Oh well, so I can't look like me. Plenty of other games where I can't either. So! Moving onto the game! When you start up a game you have the option of going into different arenas where you can compete against other players or the computer in a series of themed challenges, or you can pick and choose challenges from different arenas. Once you've selected what you'd like to play, you are introduced to your first challenge. After a screen or two that explains the game controls, you get to compete. The explanations seemed pretty simple enough! So I've got my remote in hand, I'm ready to go...and I fail, miserably. And again. And again. Over and over again I found myself struggling to get the avatar to react properly to the controls in order to win the game. Heck, after multiple losses I wanted to forget winning and just complete the challenges. Because of the controls, I had trouble doing that! The instructions do a poor job of fully explaining how to play some of the games; for example, some of the games require you to rock the remote back and forth to make the character run, but it doesn't do a good job of explaining that you actually have to frantically jerk it back and forth to accomplish that.

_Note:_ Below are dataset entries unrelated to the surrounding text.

Definition nextFailure (d : Delivery) : Br (string * string * Publishing) :=
  job ← swrap "decode failed analyzer job" (lift (jsUnmarshalJob (pbBody (dvProperties d))));
  let job := retried job in
  body ← swrap "encode retried analyzer job" (lift (jsMarshalJob job));
  t ← world amNow;
  mret (analysisExchange top, failureRoutingKey job, retryPublishing job body t).

Definition ProcessFailures (limit : Z) : Br (Z * option GoError) :=
  let limit := orLimit limit 100 in
  withConsumer 0 (relayLoop (S (Z.to_nat limit)) (Some limit) (failedQueue top) (fun processed => processed =? 0) nextFailure 0).

Definition RouteFailure (job : AnalyzerJob) : Br unit :=
  let job := retried job in
  body ← lift (jsMarshalJob job);
  t ← world amNow;
  publishPersistent (analysisExchange top) (failureRoutingKey job) (retryPublishing job body t).

Definition nextImportFailure (d : Delivery) : Br (string * string * Publishing) :=
  job ← swrap "decode failed source import job" (lift (jsUnmarshalImport (pbBody (dvProperties d))));
  let job := retriedImport job in
  body ← swrap "encode retried source import job" (lift (jsMarshalImport job));
  t ← world amNow;
  mret (sourceImportExchange top, importFailureRoutingKey job, sourceImportRetryPublishing job body t).

Definition ProcessSourceImportFailures (limit : Z) : Br (Z * option GoError) :=
  let limit := orLimit limit 100 in
  withConsumer 0 (relayLoop (S (Z.to_nat limit)) (Some limit) (sourceImportFailedQueue top) (fun processed => processed =? 0)
    nextImportFailure 0).

(** Runs until something fails; [fuel] bounds the batches. *)
Fixpoint runSourceImportFailedQueue (fuel : nat) : Br unit :=
  match fuel with
  | O => spanic None
  | S fuel =>
      r ← ProcessSourceImportFailures sourceImportFailureQueueLimit;
      match r.2 with
      | Some e => sfail (ErrWrap "process source import failed queue" e)
      | None => runSourceImportFailedQueue fuel
      end
  end.

(** A dead letter is given back and reported.  The loop goes round only when
    waiting ends with nothing, which it never does. *)
Definition watchSourceImportDeadLetterQueue : Br unit :=
  r ← swrap "receive source import dead-letter queue" (receiveDelivery (sourceImportDeadLetterQueue top) true);
  match r with
  | None => spanic None
  | Some d =>
      match jsUnmarshalImport (pbBody (dvProperties d)) with
      | inl e => e ← nackAfterError d (ErrWrap "decode source import dead-letter job" e); sfail e
      | inr job => _ ← nackDelivery d true; sfail (ErrWrap (ijIdempotencyKey job) errSourceImportDeadLetter)
      end
  end.

Definition nextDeadLetter (d : Delivery) : Br (string * string * Publishing) :=
  job ← swrap "decode dead-letter job" (lift (jsUnmarshalJob (pbBody (dvProperties d))));
  let job := withAttempt 0 job in
  body ← swrap "encode requeued dead-letter job" (lift (jsMarshalJob job));
  t ← world amNow;
  mret (analysisExchange top, workRoutingKeyFor (spName (jAnalyzer job)),
        jsonMessage (jIdempotencyKey job) t (clampPriority (jPriority job)) "" ∅ body).

Definition RequeueDeadLetters (limit : Z) : Br (Z * option GoError) :=
  let limit := orLimit limit 20 in
  withConsumer 0 (relayLoop (S (Z.to_nat limit)) (Some limit) (deadLetterQueue top) (fun _ => false) nextDeadLetter 0).

(** *** Reconciling pending jobs *)

Definition nextReconciled (d : Delivery) : Br (string * string * Publishing) :=
  job ← swrap "decode reconcile job" (lift (jsUnmarshalJob (pbBody (dvProperties d))));
  mret (analysisExchange top, workRoutingKeyFor (spName (jAnalyzer job)), publishingFromDelivery d).

Definition drainReconcileByAnalyzer (fuel : nat) : Br (Z * option GoError) :=
  relayLoop fuel None (reconcileQueue top) (fun _ => false) nextReconciled 0.

(** The response, and the keys of the jobs that were kept. *)
Definition progress : Type := ReconcilePendingResponse * gset string.

Definition addChecked (p : progress) : progress :=
  let r := p.1 in (MkReconcile (rcSchemaVersion r) (rcChecked r + 1) (rcDroppedSatisfied r) (rcDroppedDuplicate r) (rcRepublished r) (rcKept r) (rcKeptJobs r), p.2).
Definition addSatisfied (p : progress) : progress :=
  let r := p.1 in (MkReconcile (rcSchemaVersion r) (rcChecked r) (rcDroppedSatisfied r + 1) (rcDroppedDuplicate r) (rcRepublished r) (rcKept r) (rcKeptJobs r), p.2).
Definition addDuplicate (p : progress) : progress :=
  let r := p.1 in (MkReconcile (rcSchemaVersion r) (rcChecked r) (rcDroppedSatisfied r) (rcDroppedDuplicate r + 1) (rcRepublished r) (rcKept r) (rcKeptJobs r), p.2).
Definition addRepublished (n : Z) (p : progress) : progress :=
  let r := p.1 in (MkReconcile (rcSchemaVersion r) (rcChecked r) (rcDroppedSatisfied r) (rcDroppedDuplicate r) (rcRepublished r + n) (rcKept r) (rcKeptJobs r), p.2).
Definition addSeen (job : AnalyzerJob) (p : progress) : progress :=
  let r := p.1 in (MkReconcile (rcSchemaVersion r) (rcChecked r) (rcDroppedSatisfied r) (rcDroppedDuplicate r) (rcRepublished r) (rcKept r)
    (rcKeptJobs r ++ [job]), p.2 ∪ {[jIdempotencyKey job]}).
Definition addKept (p : progress) : progress :=
  let r := p.1 in (MkReconcile (rcSchemaVersion r) (rcChecked r) (rcDroppedSatisfied r) (rcDroppedDuplicate r) (rcRepublished r) (rcKept r + 1) (rcKeptJobs r), p.2).

(** What an acknowledgement changes when it was sent. *)
Definition acking (d : Delivery) (p : progress) (f : progress -> progress) : Br (progress * option GoError) :=
  r ← stry (ackDelivery d);
  mret (match r with inl e => (p, Some e) | inr _ => (f p, None) end).

Definition giveBack (d : Delivery) (p : progress) (cause : GoError) : Br (progress * option GoError) :=
  e ← nackAfterError d cause; mret (p, Some e).

Definition reconcileJob (isSatisfied : AnalyzerJob -> SM W bool) (d : Delivery) (p : progress) : Br (progress * option GoError) :=
  match jsUnmarshalJob (pbBody (dvProperties d)) with
  | inl e => giveBack d p (ErrWrap "decode reconcile job" e)
  | inr job =>
      let p := addChecked p in
      r ← stry (world (isSatisfied job));
      match r with
      | inl e => giveBack d p e
      | inr satisfied =>
          _ ← log (Judged job satisfied);
          if satisfied : bool then acking d p addSatisfied
          else if bool_decide (jIdempotencyKey job ∈ p.2) then acking d p addDuplicate
          else
            let p := addSeen job p in
            r ← stry (publishPersistent "" (reconcileQueue top) (publishingFromDelivery d));
            match r with
            | inl e => giveBack d p e
            | inr _ => acking d p addKept
            end
      end
  end.

Fixpoint reconcileQueueLoop (fuel : nat) (isSatisfied : AnalyzerJob -> SM W bool) (limit : Z) (queue : string) (p : progress) :
    Br (progress * option GoError) :=
  match fuel with
  | O => spanic None
  | S fuel =>
      if rcChecked p.1 <? limit then
        r ← stry (receiveDelivery queue false);
        match r with
        | inl e => mret (p, Some e)
        | inr None => mret (p, None)
        | inr (Some d) =>
            r ← reconcileJob isSatisfied d p;
            match r with
            | (p, Some e) => mret (p, Some e)
            | (p, None) => reconcileQueueLoop fuel isSatisfied limit queue p
            end
        end
      else mret (p, None)
  end.

Fixpoint reconcileAnalyzers (isSatisfied : AnalyzerJob -> SM W bool) (limit : Z) (names : list string) (p : progress) :
    Br (progress * option GoError) :=
  match names with
  | [] => mret (p, None)
  | analyzer :: rest =>
      r ← reconcileQueueLoop (S (Z.to_nat limit)) isSatisfied limit (workQueueFor top analyzer) p;
      match r with
      | (p, Some e) => mret (p, Some e)
      | (p, None) => reconcileAnalyzers isSatisfied limit rest p
      end
  end.

Definition freshResponse : ReconcilePendingResponse := MkReconcile SchemaVersionPhase00 0 0 0 0 0 [].

Definition reconcile (fuel : nat) (limit : Z) (isSatisfied : AnalyzerJob -> SM W bool) : Br (progress * option GoError) :=
  moved ← drainReconcileByAnalyzer fuel;
  match moved with
  | (_, Some e) => mret ((freshResponse, ∅), Some e)
  | (moved, None) =>
      r ← reconcileAnalyzers isSatisfied limit (analyzers top) (addRepublished moved (freshResponse, ∅));
      match r with
      | (p, Some e) => mret (p, Some e)
      | (p, None) =>
          moved ← drainReconcileByAnalyzer fuel;
          match moved with
          | (_, Some e) => mret (p, Some e)
          | (moved, None) => mret (addRepublished moved p, None)
          end
      end
  end.
(** A publication that no queue takes can pass for a confirmed one: its return and
    its confirmation are both there when [select] looks, which picks either.  The
    return that is left over then fails the next publication, which was stored. *)
Theorem unroutable_publish_confirmed :
  let s := connected [true; false] [] in
  let s' := publishJob "unknown" "k1" 0 s in
  (Publish usual (job "unknown" "k1" 0) s).1 = Ok tt /\
  (Publish usual (job "unknown" "k1" 0) (connected [false] [])).1 <> Ok tt /\
  (Publish usual (job "ocr" "k2" 0) s').1 <> Ok tt /\
  jobsIn (clWorld (publishJob "ocr" "k2" 0 s')) (workQueueFor (topologyOf usual) "ocr") = [("k2", 0)].
Proof. vm_compute. repeat split; discriminate. Qed.

(** A look into a queue right after the stream was opened finds nothing when the
    messages are still on their way. *)
Theorem peek_sees_nothing :
  let s late := publishJob "ocr" "k" 0 (connected [] late) in
  match (PendingJobs usual 10 (s [])).1 with Ok jobs => length jobs = 1%nat | _ => False end /\ (PendingJobs usual 10 (s [true])).1 = Ok [].
Proof. vm_compute. repeat split. Qed.

(** With thirty retries the doubled backoff leaves 64 bits: the last retry has no
    expiration, and the job stays in the retry queue for ever, where no one looks
    for it. *)
Theorem retry_never_expires :
  let config := config 30 (30 * 1000 * millisecond) in
  let queue := retryQueueFor (topologyOf config) "ocr" in
  let retry attempt := clWorld (run (RouteFailure config (job "ocr" "k" attempt)) (run (declareTopology config) fresh_client)) in
  jobsIn (retry 28) queue = [("k", 29)] /\ jobsIn (expire queue (retry 28)) queue = [] /\
  jobsIn (retry 29) queue = [("k", 30)] /\ jobsIn (expire queue (retry 29)) queue = [("k", 30)].
Proof. vm_compute. repeat split. Qed.

End Server.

And for a family game, it's horribly unforgiving of failure. Don't let sensitive kids play these games; the first time they're told that they're a failure because they couldn't get the difficult controls, they might have a nervous breakdown. Oh, and you're a failure if you get anything other than first place. So it's win or nothing in this game. Granted, after practice...agonizing practice...the controls got a little easier to control and made some of the games more enjoyable. But I don't know if younger children would be willing to continue playing after being ridiculed by their video game. Especially when they're getting beaten by grandparent avatars. Those sprightly old grandfolk are more energetic than their adult kids, let me tell you. Playing against the computer is absolutely not recommended. Without another player to struggle with me and help alleviate some of my agitation, I'd have seriously considered eating the Wii remote in sheer frustration.
Family Party is lacking in a couple of other areas as well. The music can be a little annoying and the tracks aren't that funny or catchy. As a matter of fact, it can be a little grating to listen to after a while. And let's face it, when you've been soundly beaten in a game it would be nice to have an option to simply end the competition. You're going to be in last place anyway, right? So why torture me by making me continue to try a challenge that I just can't win? And the graphics are fairly simplistic which is understandable for this type of game, but some of the animations could have been a little smoother.
Allowing for poorly done controls, some of the games are actually fun to play, once you've gotten the hang of things. It does, however, require playing through a multitude of other boring and annoying games to find your favourites. And even once found, they can get pretty repetitious and boring after a while. Some party games are really fun and some are just mediocre. This game, while putting forth a brave effort, is really lackluster when it comes to delivering the hours of fun times that it promises. So have your family and friends practice, find some games you like and turn it on when you're in the mood. And if none of the games are quite catching your attention (or if none of the controls are doing what you need them to), just turn it off. You won't be missing anything if you never play some of the games; they are really not that great.